Instructions to follow
The stretch from the line with "subst run. unfold run_auto. fold marked." through the line with "Import Auto." in the records below: write it out exactly, and nothing else.

(Collected data)
↓↓↓

(** Both modes are in [ATTENTION_MODES]; what the constructor of a block
    returns is made of the two engines, the feed-forward net and the norms. *)
Lemma block_init_inv (init : string → nat → nat → R) name dim n_heads d_head dropout
    context_dim gated_ff ckpt dsa blk :
  __init__ init name dim n_heads d_head dropout context_dim gated_ff ckpt dsa = Ok blk →
  let cls := if XFORMERS_IS_AVAILBLE then cls_MemoryEfficientCrossAttention
             else cls_CrossAttention in
  ∃ a1 a2,
    new cls init (name +:+ ".attn1") dim (if dsa then context_dim else None)
      n_heads d_head dropout = Ok a1
    ∧ new cls init (name +:+ ".attn2") dim context_dim n_heads d_head dropout = Ok a2
    ∧ blk = mk dsa a1
              (FeedForward.__init__ init (name +:+ ".ff") dim None 4 gated_ff dropout)
              a2 (LayerNorm.__init__ dim) (LayerNorm.__init__ dim)
              (LayerNorm.__init__ dim) ckpt.
Proof.
  unfold __init__. intros Hb. simpl.
  destruct XFORMERS_IS_AVAILBLE.
  - rewrite attention_modes_xformers in Hb. simpl in Hb. injection Hb as <-.
    by eexists _, _.
  - rewrite attention_modes_softmax in Hb. simpl in Hb.
    apply bind_Ok in Hb as (a1 & Ha1 & Hb). apply bind_Ok in Hb as (a2 & Ha2 & [= <-]).
    by exists a1, a2.
Qed.

(** The only way for the constructor of a block to fail is the scale
    [dim_head ** -0.5] of the reference engine. *)
Lemma BasicTransformerBlock_init_returns (init : string → nat → nat → R) name dim n_heads d_head dropout
    context_dim gated_ff ckpt dsa :
  returns (__init__ init name dim n_heads d_head dropout context_dim gated_ff ckpt dsa)
  ↔ XFORMERS_IS_AVAILBLE = true ∨ d_head ≠ 0.
Proof.
  unfold __init__. destruct XFORMERS_IS_AVAILBLE.
  - rewrite attention_modes_xformers. simpl. split; [by left|by eexists].
  - rewrite attention_modes_softmax. simpl. unfold CrossAttention.__init__.
    destruct d_head as [|d].
    + rewrite int_pow_neg_half_zero. simpl.
      split; [by intros ?%not_returns_Raise|by intros [?|?]].
    + rewrite int_pow_neg_half_Ok by done. simpl. split; [by right|by eexists].
Qed.

Lemma BasicTransformerBlock_init_zero_head (init : string → nat → nat → R) name dim n_heads dropout
    context_dim gated_ff ckpt dsa :
  XFORMERS_IS_AVAILBLE = false →
  __init__ init name dim n_heads 0 dropout context_dim gated_ff ckpt dsa
  = Raise ZeroDivisionError.
Proof.
  intros Hx. unfold __init__. rewrite Hx, attention_modes_softmax. reflexivity.
Qed.

Lemma layer_norm_shaped (dim : nat) (x : tensor3 R) :
  rows_have dim x →
  LayerNorm.forward (LayerNorm.__init__ dim) x
  = Ok (map (map (F_layer_norm (replicate dim r1) (replicate dim r0))) x).
Proof.
  intros Hx. unfold LayerNorm.forward. apply forM_fmap_Ok.
  eapply Forall_impl; [exact Hx|]. intros m Hm. simpl in Hm.
  apply forM_fmap_Ok. eapply Forall_impl; [exact Hm|]. intros row Hrow. simpl in *.
  by rewrite bool_decide_eq_true_2.
Qed.

(** X11. Where [xformers] is installed every block is built on the
    memory-efficient engine, and [_forward] calls its first sublayer with
    the injection keywords, which that engine does not take: no call of the
    block returns, and on rows of the width of the block it raises
    [TypeError]. *)
Theorem xformers_block_never_returns (init : string → nat → nat → R) name dim n_heads
    d_head dropout context_dim gated_ff ckpt dsa blk x context q_injected k_injected
    v_injected injection_config :
  XFORMERS_IS_AVAILBLE = true →
  __init__ init name dim n_heads d_head dropout context_dim gated_ff ckpt dsa = Ok blk →
  ¬ returns (forward blk x context q_injected k_injected v_injected injection_config)
  ∧ (rows_have dim x →
     forward blk x context q_injected k_injected v_injected injection_config
     = Raise TypeError).
Proof.
  intros Hx Hinit. apply block_init_inv in Hinit as (a1 & a2 & Ha1 & _ & ->).
  rewrite Hx in Ha1. injection Ha1 as <-. split.
  - by eapply xformers_block_raises.
  - intros Hrows. unfold forward, checkpoint, _forward. simpl.
    by rewrite layer_norm_shaped.
Qed.

(** X14. A block works on rows of its own width only: whenever a call
    returns, the rows of the input and the rows of the output are [dim]
    wide. *)
Theorem block_keeps_width (init : string → nat → nat → R) name dim n_heads d_head dropout
    context_dim gated_ff ckpt dsa blk blk' x y context q_injected k_injected v_injected
    injection_config :
  __init__ init name dim n_heads d_head dropout context_dim gated_ff ckpt dsa = Ok blk →
  forward blk x context q_injected k_injected v_injected injection_config = Ok (blk', y) →
  rows_have dim x ∧ rows_have dim y.
Proof.
  intros Hinit Hf. split.
  - apply block_init_inv in Hinit as (a1 & a2 & _ & _ & ->).
    unfold forward, checkpoint, _forward in Hf.
    apply bind_Ok in Hf as (n1 & Hn1 & _). by apply layer_norm_in in Hn1.
  - apply block_init_width in Hinit.
    by destruct (block_forward_rows dim blk blk' x context q_injected k_injected
                   v_injected injection_config y Hinit Hf).
Qed.
End transformer_block_more.

(** ** Spatial transformer: construction, channels, contexts *)

Section spatial_transformer_more.
Context {R : Type} `{Torch R}.
Import SpatialTransformer.

Implicit Types (self : SpatialTransformer.t R) (x : tensor4 R).
Implicit Types (blocks : list (BasicTransformerBlock.t R)).
Implicit Types (contexts : list (option (tensor3 R))).
Implicit Types (q_injected k_injected v_injected : option (tensor3 R)).
Implicit Types (injection_config : option (gmap string R)).

(** The blocks are built one after the other, each with its own entry of
    [context_dim]. *)
Lemma init_blocks_returns (init : string → nat → nat → R) (inner n_heads d_head : nat)
    (dropout : R) (cds : option (list (option nat))) (ckpt dsa : bool) (depth : nat) :
  returns (forM (λ d : nat,
                   cd ← match cds with
                        | None => Raise TypeError
                        | Some l => match l !! d with
                                    | Some cd => Ok cd
                                    | None => Raise IndexError
                                    end
                        end;
                   BasicTransformerBlock.__init__ init
                     ("transformer_blocks." +:+ pretty d) inner n_heads d_head dropout
                     cd true ckpt dsa)
                (seq 0 depth))
  ↔ depth = 0 ∨ ((∃ l, cds = Some l ∧ depth ≤ length l)
                  ∧ (XFORMERS_IS_AVAILBLE = true ∨ d_head ≠ 0)).
Proof.
  rewrite forM_returns, Forall_forall. split.
  - intros Hall. destruct depth as [|depth]; [by left|]. right. split.
    + destruct cds as [l|].
      * exists l. split; [done|].
        destruct (Hall depth) as [b Hb]; [apply elem_of_seq; lia|].
        apply bind_Ok in Hb as (c & Hc & _).
        destruct (l !! depth) eqn:Hl; [|done]. apply lookup_lt_Some in Hl. lia.
      * destruct (Hall 0) as [b Hb]; [apply elem_of_seq; lia|].
        by apply bind_Ok in Hb as (c & Hc & _).
    + destruct (Hall 0) as [b Hb]; [apply elem_of_seq; lia|].
      apply bind_Ok in Hb as (c & _ & Hb).
      eapply BasicTransformerBlock_init_returns. by eexists.
  - intros [->|[(l & -> & Hl) Hhead]] d Hd; [by apply elem_of_nil in Hd|].
    apply elem_of_seq in Hd.
    destruct (lookup_lt_is_Some_2 l d) as [c ->]; [lia|]. simpl.
    by apply BasicTransformerBlock_init_returns.
Qed.

(** X16. When the constructor of the spatial transformer returns.  It
    returns only if the number of channels is a multiple of the 32 groups of
    [Normalize], [context_dim] reaches as far as the blocks (a list of at
    least [depth] entries, a single number for a depth of at most one, and
    with the default [None] no block at all) and, with a block to build, the
    scale [dim_head ** -0.5] of the reference engine exists: [d_head] is
    not zero, or [xformers] is installed.  With positive extents and the
    default [dropout=0.] it does return under these conditions.  With
    channels, an entry of [context_dim] for the first block, no [xformers]
    and [d_head = 0] it ends in [ZeroDivisionError]. *)
Theorem spatial_transformer_init_conditions (init : string → nat → nat → R)
    (in_channels n_heads d_head depth : nat) (dropout : R)
    (context_dim : one_or_list (option nat))
    (disable_self_attn use_linear use_checkpoint : bool) :
  (returns (__init__ init in_channels n_heads d_head depth dropout context_dim
              disable_self_attn use_linear use_checkpoint)
   → in_channels `mod` 32 = 0
     ∧ depth ≤ length (context_dims context_dim)
     ∧ (depth = 0 ∨ XFORMERS_IS_AVAILBLE = true ∨ d_head ≠ 0))
  ∧ (in_channels `mod` 32 = 0 ∧ in_channels ≠ 0 ∧ n_heads ≠ 0 ∧ d_head ≠ 0
     ∧ Forall (λ cd, cd ≠ Some 0) (context_dims context_dim)
     ∧ depth ≤ length (context_dims context_dim)
     → returns (__init__ init in_channels n_heads d_head depth r0 context_dim
                  disable_self_attn use_linear use_checkpoint))
  ∧ (in_channels `mod` 32 = 0 ∧ in_channels ≠ 0 ∧ depth ≠ 0
     ∧ context_dims context_dim ≠ []
     ∧ XFORMERS_IS_AVAILBLE = false ∧ d_head = 0
     → __init__ init in_channels n_heads d_head depth dropout context_dim
         disable_self_attn use_linear use_checkpoint = Raise ZeroDivisionError).
Proof.
  unfold __init__, Normalize, GroupNorm.__init__.
  destruct (decide (in_channels `mod` 32 = 0)) as [Hm|Hm].
  2:{ rewrite bool_decide_eq_false_2 by done. simpl.
      split; [by intros ?%not_returns_Raise|]. split; [by intros [? _]|by intros [? _]]. }
  rewrite bool_decide_eq_true_2 by done. simpl.
  set (cd := match context_dim with
             | NotList (Some n) => Some [Some n]
             | NotList None => None
             | IsList l => Some l
             end).
  assert ((∃ l, cd = Some l ∧ depth ≤ length l) ∨ depth = 0
          ↔ depth ≤ length (context_dims context_dim)) as Hcd.
  { subst cd. destruct context_dim as [[n|]|l']; simpl; split.
    - intros [(l & [= <-] & Hl)| ->]; [done|lia].
    - intros Hl. left. by eexists.
    - intros [(l & [=] & _)| ->]. done.
    - intros Hl. right. lia.
    - intros [(l & [= <-] & Hl)| ->]; [done|lia].
    - intros Hl. left. by eexists. }
  split; [|split].
  - intros [st Hst]. split; [done|]. apply bind_Ok in Hst as (bs & Hbs & _).
    destruct (proj1 (init_blocks_returns init (n_heads * d_head) n_heads d_head dropout
                       cd use_checkpoint disable_self_attn depth))
      as [->|[Hl Hhead]]; [by eexists|split; [lia|by left]|].
    split; [apply Hcd; by left|by right].
  - intros (_ & _ & _ & Hd & _ & Hl).
    destruct (proj2 (init_blocks_returns init (n_heads * d_head) n_heads d_head r0
                       cd use_checkpoint disable_self_attn depth)) as [bs Hbs].
    { destruct (proj2 Hcd Hl) as [Hex| ->]; [|by left]. right. split; [done|by right]. }
    rewrite Hbs. by eexists.
  - intros (_ & _ & Hd & Hnil & Hx & ->).
    destruct depth as [|depth]; [done|]. simpl.
    assert (∃ c l, cd = Some (c :: l)) as (c & l & ->).
    { subst cd. destruct context_dim as [[n|]|[|c l]]; [by eexists _, _|done..|by eexists _, _]. }
    simpl. by rewrite BasicTransformerBlock_init_zero_head.
Qed.
Lemma run_auto_settles (files : list F) :
  (forall k, k < length (List.filter (fun f => path_exists E (path f)) files) ->
     exists c e, spawn E k = Some c /\ exits c e) ->
  exists fuel0, forall fuel, fuel0 <= fuel ->
    let run := run_auto E path argv get_errno update set_errno
                        missing_msg pending_msg done_msg fuel files in
    let marked := mark E path update missing_msg pending_msg in
    outcome run = Returned /\
    launches run =
      map (fun f => argv (marked f))
          (List.filter (fun f => path_exists E (path f)) files) /\
    length (files_after run) = length files /\
    forall i f, files !! i = Some f ->
      (path_exists E (path f) = false -> files_after run !! i = Some (marked f)) /\
      (path_exists E (path f) = true ->
       forall c e,
         spawn E (started_before E path files i) = Some c ->
         exits c e ->
         files_after run !! i =
           Some (finish update done_msg c e (set_errno 2 (marked f)))).
Proof.
  intros Hch.
  destruct (enough_polls E _ Hch) as (fuel0 & Hfuel).
  exists fuel0. intros fuel Hle run marked.
  assert (Hfilter : forall l,
            List.filter (live get_errno) (map marked l) =
            map marked (List.filter (fun f => path_exists E (path f)) l)).
  { intros l. apply filter_map_commute. exact live_mark. }
  destruct (transfer_settles E argv get_errno update set_errno done_msg fuel
              (map marked files) 0) as (Ho & Hl & Hlen & Hat).
  { intros k Hk. rewrite Hfilter, length_map in Hk.
    destruct (Hfuel fuel Hle k Hk) as (c & e & Hc & _ & He).
    exists c, e. split; assumption. }
  subst run. unfold run_auto. fold marked.
  split; [exact Ho|]. split; [rewrite Hl, Hfilter, map_map; reflexivity|].
  split; [rewrite Hlen, length_map; reflexivity|].
  intros i f Hf.
  destruct (Hat i (marked f) (lookup_map_Some marked files i f Hf)) as [H0 H1].
  split.
  - intros Hex. apply H0. unfold marked. rewrite live_mark. exact Hex.
  - intros Hex c e Hc He.
    pose proof (started_before_lt E path files i f Hf Hex) as Hk.
    destruct (Hfuel fuel Hle _ Hk) as (c' & e' & Hc' & He' & Haw).
    rewrite Hc in Hc'. injection Hc' as <-.
    rewrite (exits_functional c e e' He He') in *.
    apply H1.
    + unfold marked. rewrite live_mark. exact Hex.
    + cbn [Nat.add]. rewrite firstn_map, Hfilter, length_map. exact Hc.
    + exact Haw.
Qed.

End BothLoops.

End AutoFacts.

Module AutoTheorems.
Import Auto.
Import AutoFacts.
Import AutoSamples.
(** ParseAQT steps back one line at the marker that ends a cue: by then
    the marker that began it has been read. *)
Lemma ParseAQT_loop_moves (fuel : nat) :
  forall t sub text first c t' sub',
    ParseAQT_loop fuel t sub text first = Ret c t' sub' ->
    if first then outcome t t' c else later_outcome t t' c.
Proof.
  induction fuel as [|k IH]; intros t sub text first c t' sub' H;
    [discriminate|].
  cbn [ParseAQT_loop] in H. read_line t.
  - destruct (scan_aqt l) as [v|].
    + destruct first.
      * apply IH in H. cbv iota in H.
        exact (outcome_after_line t t1 t' c Hl1 Hl2 Hl3 Hl4 H).
      * injection H as <- <- <-. unfold later_outcome. simpl.
        repeat split; try assumption; lia.
    + destruct (i_line t1 =? i_line_count t1).
      * injection H as <- <- <-.
        pose proof (outcome_line_read t t1 Hl1 Hl2 Hl3 Hl4) as Ho.
        destruct first; [exact Ho | exact (outcome_weaken _ _ _ Ho)].
      * apply IH in H.
        assert (Hw : later_outcome t1 t' c)
          by (destruct first; [exact (outcome_weaken _ _ _ H) | exact H]).
        pose proof (outcome_after_line t t1 t' c Hl1 Hl2 Hl3 Hl4 Hw) as Ho.
        destruct first; [exact Ho | exact (outcome_weaken _ _ _ Ho)].
  - injection H as <- <- <-.
    pose proof (outcome_at_end t Hend) as Ho.
    destruct first; [exact Ho | exact (outcome_weaken _ _ _ Ho)].
Qed.

Lemma ParseSSA_loop_moves (fuel : nat) :
  forall sys sub idx c sys' sub',
    ParseSSA_loop fuel sys sub idx = Ret c sys' sub' ->
    outcome (txt sys) (txt sys') c.
Proof.
  induction fuel as [|k IH]; intros sys sub idx c sys' sub' H; [discriminate|].
  cbn [ParseSSA_loop] in H. read_line (txt sys).
  - destruct (scan_dialogue l) as [[[[temp start] stop] text]|].
    + injection H as <- <- <-. apply outcome_line_read; assumption.
    + apply IH in H. apply outcome_weaken in H. simpl in H.
      exact (outcome_after_line _ t1 _ c Hl1 Hl2 Hl3 Hl4 H).
  - injection H as <- <- <-. simpl. apply outcome_at_end. exact Hend.
Qed.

↑↑↑

Response to this exercise
  subst run. unfold run_auto. fold marked.
  split; [exact Ho|]. split; [rewrite Hl, Hfilter, map_map; reflexivity|].
  split; [rewrite Hlen, length_map; reflexivity|].
  intros i f Hf.
  destruct (Hat i (marked f) (lookup_map_Some marked files i f Hf)) as [H0 H1].
  split.
  - intros Hex. apply H0. unfold marked. rewrite live_mark. exact Hex.
  - intros Hex c e Hc He.
    pose proof (started_before_lt E path files i f Hf Hex) as Hk.
    destruct (Hfuel fuel Hle _ Hk) as (c' & e' & Hc' & He' & Haw).
    rewrite Hc in Hc'. injection Hc' as <-.
    rewrite (exits_functional c e e' He He') in *.
    apply H1.
    + unfold marked. rewrite live_mark. exact Hex.
    + cbn [Nat.add]. rewrite firstn_map, Hfilter, length_map. exact Hc.
    + exact Haw.
Qed.

End BothLoops.

End AutoFacts.

Module AutoTheorems.
Import Auto.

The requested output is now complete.